Yes, you're right -- I double-checked, and it looks like the authors of 
precision color themes for iTerm2 have had to back-calculate color values that 
would look right at display time:

https://github.com/altercation/solarized/tree/master/iterm2-colors-solarized



> So why then would the colors be different? Well, one possibility would be 
> emaccs somehow not using the api right, but that reminded me of
> something quite important:
> 
> If iterm2 acts as a 256 color terminal emulator, it likely has a fixed
> 256 color palette, just like an x11 256 color terminal. [2]. Some
> 24-bit colors can be displayed perfectly with such a  palette, but the
> bulk get approximated to the nearest available from the palette.


iTerm2 does indeed act like that, but don't worry - I'm not running emacs 
inside iTerm.


> So, uh, what other apps did you compare emacs to besides iterm2?
> Colors shown via iterm2 are suspect!  (I realise you  mention applying
> an srgb to apply-generic-rgb transform "manually" and  it giving
> acceptable results, but I'm now wondering was that all some sort of
> unlikely coincidence)


The poster child app for comparisons is any web browser, in which a hex value 
of #nnnnnn gives the exact same color, as perceived visually and by checking 
with Apple's Digital Color Meter tool. In other words, the system's color 
picker yields hex colors which, when put in a web page, show up as the desired 
color. I'd naïvely expect every app to work like this.

In my case, to get the right colors for Emacs I had to fire up the arcane color 
calculator inside Apple's ColorSync Utility and then laboriously pick desired 
colors from a web page, and translate them individually to Generic RGB values 
which I could then plug into Emacs. And the results in Emacs still don't 
exactly match the original colors.


> I'd also be worried that "DigitalColor Meter" utility might lead astray
> a bit. Say it shows the about-to-go-to-device values - that would
> meaning that sure, as Erik reported with his patch, when emacs uses the
> device space, effectively a passthru, values you put into emacs exactly
> match the utility's feedback... but... does that patched emacs then
> match other common apps, and do other common apps which allow rgb entry
> match the utility's feedback? (not clear to me from the thread)

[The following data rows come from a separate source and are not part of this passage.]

Definition buffer_ok (s : stream) (v : disk_view) (bio_of : nat -> bio) (b : nat) : Prop :=
  bio_ok s (bio_of b) /\ tx_bio (bio_of b) /\
  exists bh', forall k, bh2bio REQ_OP_WRITE (Z.lor REQ_TX REQ_SYNC) (buffer v b) k = Ret (bio_of b, bh') k.

(** Metadata buffers are sent with the flag of a transaction. *)
Lemma tx_buffer_flags :
  let f := Z.lor REQ_TX REQ_SYNC in
  let f1 := if op_is_ordered_write f then clear_flag f REQ_ORDERED else f in
  let f2 := if op_is_barrier_write f then clear_flag f1 REQ_BARRIER else f1 in
  negb (op_is_ordered_write f || op_is_barrier_write f || op_is_tx_write f2) = false.
Proof.
  cbv zeta. destruct (op_is_ordered_write _); [done|]. destruct (op_is_barrier_write _); [done|]. apply negb_false_iff. cbn [orb].
  pose proof req_nr_bits_range. unfold op_is_tx_write, REQ_TX. rewrite flag_set_bit, Z.lor_spec, Z.shiftl_spec by lia.
  rewrite Z.sub_diag. done.
Qed.

Lemma filling_bh sid s0 k0 v bio_of b bs s k :
  fs_ready sid s0 k0 -> filling sid s0 k0 bs s k -> tail s0 + Z.of_nat (length bs) + 1 < nr_ometa s0 ->
  buffer_ok s0 v bio_of b ->
  runs (run_event v (MqBh b sid)) k (fun _ k' => exists s', filling sid s0 k0 (bs ++ [bio_of b]) s' k').
Proof.
  intros Hr0 Hf Hroom (Hb & Htx & bh' & Hbh). cbn [run_event]. rstep. unfold stream_submit_bh_force_IPU. cbv zeta. rewrite tx_buffer_flags. rstep.
  eapply runs_intro; [apply Hbh|]. cbv beta iota. rstep.
  eapply runs_conseq; [apply (filling_ipu sid s0 k0 bs s); [done|done|done|done|done|apply orb_true_r]|].
  intros [] k' Hk'. kstep. kstep. exact Hk'.
Qed.

Definition event_ok (s : stream) (v : disk_view) (bio_of : nat -> bio) (ev : mq_event) : Prop :=
  match ev with
  | MqData _ => Forall (file_ok s) (file_bios v)
  | MqBh b _ => buffer_ok s v bio_of b
  | _ => True
  end.

Definition events_bios (vc : bool) (v : disk_view) (bio_of : nat -> bio) (evs : list mq_event) : list bio :=
  concat (event_bios vc v bio_of <$> evs).

Lemma filling_events sid s0 k0 v bio_of evs bs s k :
  fs_ready sid s0 k0 -> filling sid s0 k0 bs s k -> Forall (on_stream sid) evs -> Forall (event_ok s0 v bio_of) evs ->
  tail s0 + Z.of_nat (length bs + length (events_bios (version_consistency k0) v bio_of evs)) < nr_ometa s0 ->
  runs (for_each evs (run_event v)) k (fun _ k' =>
    exists s', filling sid s0 k0 (bs ++ events_bios (version_consistency k0) v bio_of evs) s' k').
Proof.
  intros Hr0. revert bs s k. induction evs as [|ev evs IH]; intros bs s k Hf Hon Hok Hroom.
  { cbn [for_each]. apply (runs_ret tt). exists s. by rewrite app_nil_r. }
  apply Forall_cons in Hon as [He Hon], Hok as [Ho Hok]. cbn [for_each]. rstep.
  change (events_bios ?vc v bio_of (ev :: evs)) with (event_bios vc v bio_of ev ++ events_bios vc v bio_of evs) in *.
  rewrite length_app in Hroom.
  apply (runs_conseq _ _ (fun _ k' => exists s', filling sid s0 k0 (bs ++ event_bios (version_consistency k0) v bio_of ev) s' k')).
  - destruct ev; try done; cbn in He; subst.
    + cbn [run_event]. apply (filling_file sid s0 k0 _ bs s); [done|done|done|cbn in Hroom; lia].
    + apply (filling_bh sid s0 k0 v bio_of b bs s); [done|done|cbn in Hroom; lia|done].
  - intros [] k1 (s1 & Hf1). eapply runs_conseq; [apply (IH (bs ++ event_bios (version_consistency k0) v bio_of ev) s1); [done..|rewrite length_app; lia]|].
    intros [] k2. by rewrite <- app_assoc.
Qed.

Lemma filling_jh sid s0 k0 v bs s k :
  fs_ready sid s0 k0 -> filling sid s0 k0 bs s k -> 1 <= nr_journal_block s0 ->
  runs (run_event v (MqJh sid)) k (fun _ k' => exists s', filling sid s0 k0 bs s' k').
Proof.
  intros Hr0 Hf Hj. destruct (filling_ready _ _ _ _ _ _ Hr0 Hf) as [[Hsid Hs Hok _ _ Hwb Hjl _] _].
  pose proof (ev_geo _ _ _ (fl_evolves _ _ _ _ _ _ Hf)) as Eg. injection Eg as _ _ _ Eg _ _ _.
  cbn [run_event]. unfold send_jh, alloc_journal_block. rstep. rstep. eapply runs_get_stream; [done|done|].
  destruct (Z.ltb_spec (nr_journal_block s) 1); [lia|]. rstep.
  eapply runs_conseq; [apply (journal_reserve_post sid s k 1); [done|done|done|done|done|lia]|].
  intros ptr k1 (F1 & s1 & Hs1 & Hpost). rstep. kstep. kstep. kstep. exists s1. apply filling_emit.
  eapply filling_step; [exact Hf|by apply op_io_frame|done|by eapply evolves_reserved|by eapply reserve_same_queue|].
  destruct F1 as [-> _]. done.
Qed.

(** ** The commit and the flush *)

(** The entries [bs] asked for are behind the tail of [s0] in the queue [s], in
    the cached image of the region and in the one the flushes have posted. *)
Definition stored (s0 : stream) (bs : list bio) (s : stream) (c : cmb_info) : Prop :=
  forall i b, bs !! i = Some b -> sizeof_cmd <= slot_addr s0 (tail s0 + Z.of_nat i) ->
    describes s0 b (slot s (tail s0 + Z.of_nat i)) /\ cmd_wf (slot s (tail s0 + Z.of_nat i)) /\
    holds (view c) s (tail s0 + Z.of_nat i) /\ holds (posted c) s (tail s0 + Z.of_nat i).

Record stored_ok (sid : Z) (s0 : stream) (k0 : kst) (bs : list bio) (s : stream) (k : kst) : Prop := mk_stored_ok {
  st_ready : fs_ready sid s k;
  st_frame : io_frame sid k0 k;
  st_evolves : evolves no_end_mark s0 s;
  st_stored : stored s0 bs s (ci k);
  st_drained : empty_read_drains = true -> pmr (ci k) = posted (ci k);
}.

Lemma tagged_wf o : cmd_wf o -> cmd_wf (o <| tag := wrap 3 (Z.shiftl 1 HORAE_TX_END) |>).
Proof.
  intros (H1 & H2 & H3 & H4 & _ & H6 & H7 & H8 & H9). exact (conj H1 (conj H2 (conj H3 (conj H4 (conj (wrap_range 3 _ ltac:(lia))
    (conj H6 (conj H7 (conj H8 H9)))))))).
Qed.

Lemma filling_commit sid s0 k0 bs s k :
  fs_ready sid s0 k0 -> filling sid s0 k0 bs s k -> tail s0 + Z.of_nat (length bs) < nr_ometa s0 ->
  runs (stream_commit_tx sid) k (fun _ k' => exists s', stored_ok sid s0 k0 bs s' k').
Proof.
  intros Hr0 Hf Hroom. destruct (filling_ready _ _ _ _ _ _ Hr0 Hf) as [Hr Hn]. destruct Hf as [F Hs Hev Ht Hl Hw He].
  pose proof Hr as [Hsid _ Hok _ Hg _ _ _]. pose proof (fr_rung _ _ _ Hr0) as Hrung.
  pose proof (so_ring s Hok) as [Hn1 Hn2 _ Ht1 _]. pose proof (sr_ok _ _ _ (fr_ready _ _ _ Hr0)) as Hok0.
  pose proof (so_ring s0 Hok0) as [_ _ _ Ht0 _]. pose proof (ev_geo _ _ _ Hev) as Eg. injection Eg as Eg1 _ Eg3 _ _ _ _.
  eapply runs_conseq; [apply (stream_commit_ok sid s); [done|done|done|done|left; lia]|].
  intros r k' (_ & F' & Hs' & Hd). exists (committed_stream s). pose proof (evolves_committed no_end_mark s Hok) as Hev'.
  assert (Eo : ometa_start (committed_stream s) = <[Z.to_nat (tail s) := (slot s (tail s)) <| tag := wrap 3 (Z.shiftl 1 HORAE_TX_END) |>]> (ometa_start s)) by done.
  assert (Eslot : forall i, 0 <= i -> i <> tail s -> slot (committed_stream s) i = slot s i).
  { intros i Hi Hne. unfold slot at 1. rewrite Eo, list_lookup_insert_ne by lia. done. }
  rewrite Forall_forall in Hw.
  split; [split; [by eapply (submit_ready_step no_end_mark)| |done|]|by etrans|by eapply evolves_trans| |].
  - destruct (io_frame_fields _ _ _ F') as (_ & _ & -> & _). done.
  - rewrite Eo. apply Forall_insert; [by apply Forall_forall|]. apply tagged_wf, Hw. eapply list_elem_of_lookup_2, slot_lookup; [apply Hok|lia].
  - intros i b Hb Ha. pose proof (lookup_lt_Some _ _ _ Hb) as Hi. destruct (He i b Hb) as [Hdesc Hh].
    assert (Ha' : sizeof_cmd <= slot_addr s (tail s0 + Z.of_nat i)) by (unfold slot_addr in *; lia). unfold sizeof_cmd in Ha'.
    assert (Hq : tail s0 + Z.of_nat i ∈ queued s).
    { unfold queued. apply elem_of_ring_range; [lia..|]. split; [lia|]. rewrite Hl, Hrung. rewrite !Z.mod_small by lia. lia. }
    pose proof (doorbell_holds s (ci k) (ci k') _ Hok Hg Hd Hq Hh ltac:(lia)) as Hp.
    assert (Hc : forall m, holds m s (tail s0 + Z.of_nat i) -> holds m (committed_stream s) (tail s0 + Z.of_nat i)).
    { intros m Hm j Hj. rewrite Eslot by lia. exact (Hm j Hj). }
    rewrite Eslot by lia. split_and!; [done|apply Hw; eapply list_elem_of_lookup_2, slot_lookup; [apply Hok|lia]| |by apply Hc].
    apply Hc. intros j Hj. destruct Hd as (c1 & _ & ((_ & V2 & _) & _)). rewrite V2.
    change (write_bytes (view (ci k)) 0 (le_bytes 4 (tail s)) !! (slot_addr s (tail s0 + Z.of_nat i) + j) = encode_cmd (slot s (tail s0 + Z.of_nat i)) !! Z.to_nat j).
    rewrite write_bytes_lookup, decide_False by (rewrite length_le_bytes; lia). exact (Hh j Hj).
  - intros He'. pose proof (doorbell_pmr _ _ _ Hd) as Ep. by rewrite He' in Ep.
Qed.

Lemma stored_flush sid s0 k0 bs s k v :
  stored_ok sid s0 k0 bs s k -> (queue_wc (s_bdev v) = true -> bdev_ready (s_bdev v) = true) ->
  runs (run_event v (MqFlush sid)) k (fun _ k' => exists s', stored_ok sid s0 k0 bs s' k' /\ flushed_log s' = log s').
Proof.
  intros [[Hr Hn Hrung Hw] F Hev Hst Hdr] Hdev. pose proof Hr as [Hsid Hs Hok _ Hg _ _ Hcp]. cbn [run_event]. rstep.
  eapply runs_conseq; [apply (issue_flush_ok sid s); [lia|lia|done|done|done|done|done|]|].
  { intros d Hd. apply list_elem_of_singleton in Hd as ->. done. }
  intros r k' Hk'. apply runs_ret. case_decide as Hht.
  - destruct Hk' as [_ ->]. exists s. split; [by split|]. pose proof (log_split s Hok) as El.
    assert (E : log s = []) by (apply length_zero_iff_nil; pose proof (length_log s (so_ring s Hok)) as Hlen; rewrite Hht, Z.sub_diag, Zmod_0_l in Hlen; lia).
    rewrite E in El. symmetry in El. apply app_eq_nil in El as [El _]. by rewrite El, E.
  - destruct Hk' as (_ & F' & Hs' & _ & (_ & V & _ & O) & Ep). exists (flushed_stream s). pose proof (evolves_flushed no_end_mark s Hok) as Hev'.
    split; [|done]. split; [split; [by eapply (submit_ready_step no_end_mark)| |done|done]|by etrans|by eapply evolves_trans| |by intros He; rewrite He in Ep].
    + destruct (io_frame_fields _ _ _ F') as (_ & _ & -> & _). done.
    + intros i b Hb Ha. destruct (Hst i b Hb Ha) as (H1 & H2 & H3 & H4). split_and!; [done|done|by rewrite V|].
      intros j Hj. destruct (O (slot_addr (flushed_stream s) (tail s0 + Z.of_nat i) + j)) as [-> | ->]; [exact (H4 j Hj)|exact (H3 j Hj)].
Qed.

(** ** All events of one fsync *)

Lemma run_fsync_events sid s0 k0 v bio_of evs txid barrier :
  fs_ready sid s0 k0 -> Forall (on_stream sid) evs -> Forall (event_ok s0 v bio_of) evs -> 1 <= nr_journal_block s0 ->
  (queue_wc (s_bdev v) = true -> bdev_ready (s_bdev v) = true) ->
  let bs := events_bios (version_consistency k0) v bio_of evs in
  tail s0 + Z.of_nat (length bs) < nr_ometa s0 ->
  runs (for_each (evs ++ [MqJh sid; MqCommit sid txid; MqJhDone sid] ++ (if barrier : bool then [MqFlush sid] else [])) (run_event v)) k0
    (fun _ k' => exists s', stored_ok sid s0 k0 bs s' k' /\ (barrier = true -> flushed_log s' = log s')).
Proof.
  intros Hr0 Hon Hok Hj Hdev bs Hroom. unfold runs at 1. rewrite for_each_app. apply runs_bind.
  eapply runs_conseq; [apply (filling_events sid s0 k0 v bio_of evs [] s0); [done|by apply filling_nil|done|done|exact Hroom]|].
  intros [] k1 (s1 & Hf1). cbn [for_each app]. rstep. eapply runs_conseq; [by apply (filling_jh sid s0 k0 v bs s1)|].
  intros [] k2 (s2 & Hf2). rstep. cbn [run_event]. rstep. eapply runs_conseq; [by apply (filling_commit sid s0 k0 bs s2)|].
  intros r k3 (s3 & Hf3). apply runs_ret. rstep. cbn [run_event]. apply (runs_ret tt). destruct barrier; cbn [for_each].
  - rstep. eapply runs_conseq; [by apply (stored_flush sid s0 k0 bs s3)|]. intros [] k4 (s4 & Hf4 & Hfl). apply (runs_ret tt). by exists s4.
  - apply (runs_ret tt). by exists s3.
Qed.
End fill.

Perhaps Erik can comment on whether his device-color-patched Emacs produces 
colors that are perceptually identical?

I'd hope that Digital Color Meter displays about-to-go-to-device values; I 
presume that those color values are the important ones, since all correctly 
calibrated devices will display those colors identically.

In the interests of fairness, I'll also note that TextMate (an extremely 
popular non-free editor on OS X) interprets color values in its themes as being 
in the Apple Generic RGB color space, so I guess internally it's using 
colorFromCalibratedRed, just like Emacs.

Nonetheless, I think the browsers are getting it right by doing what users 
expect, and the other apps are confusing.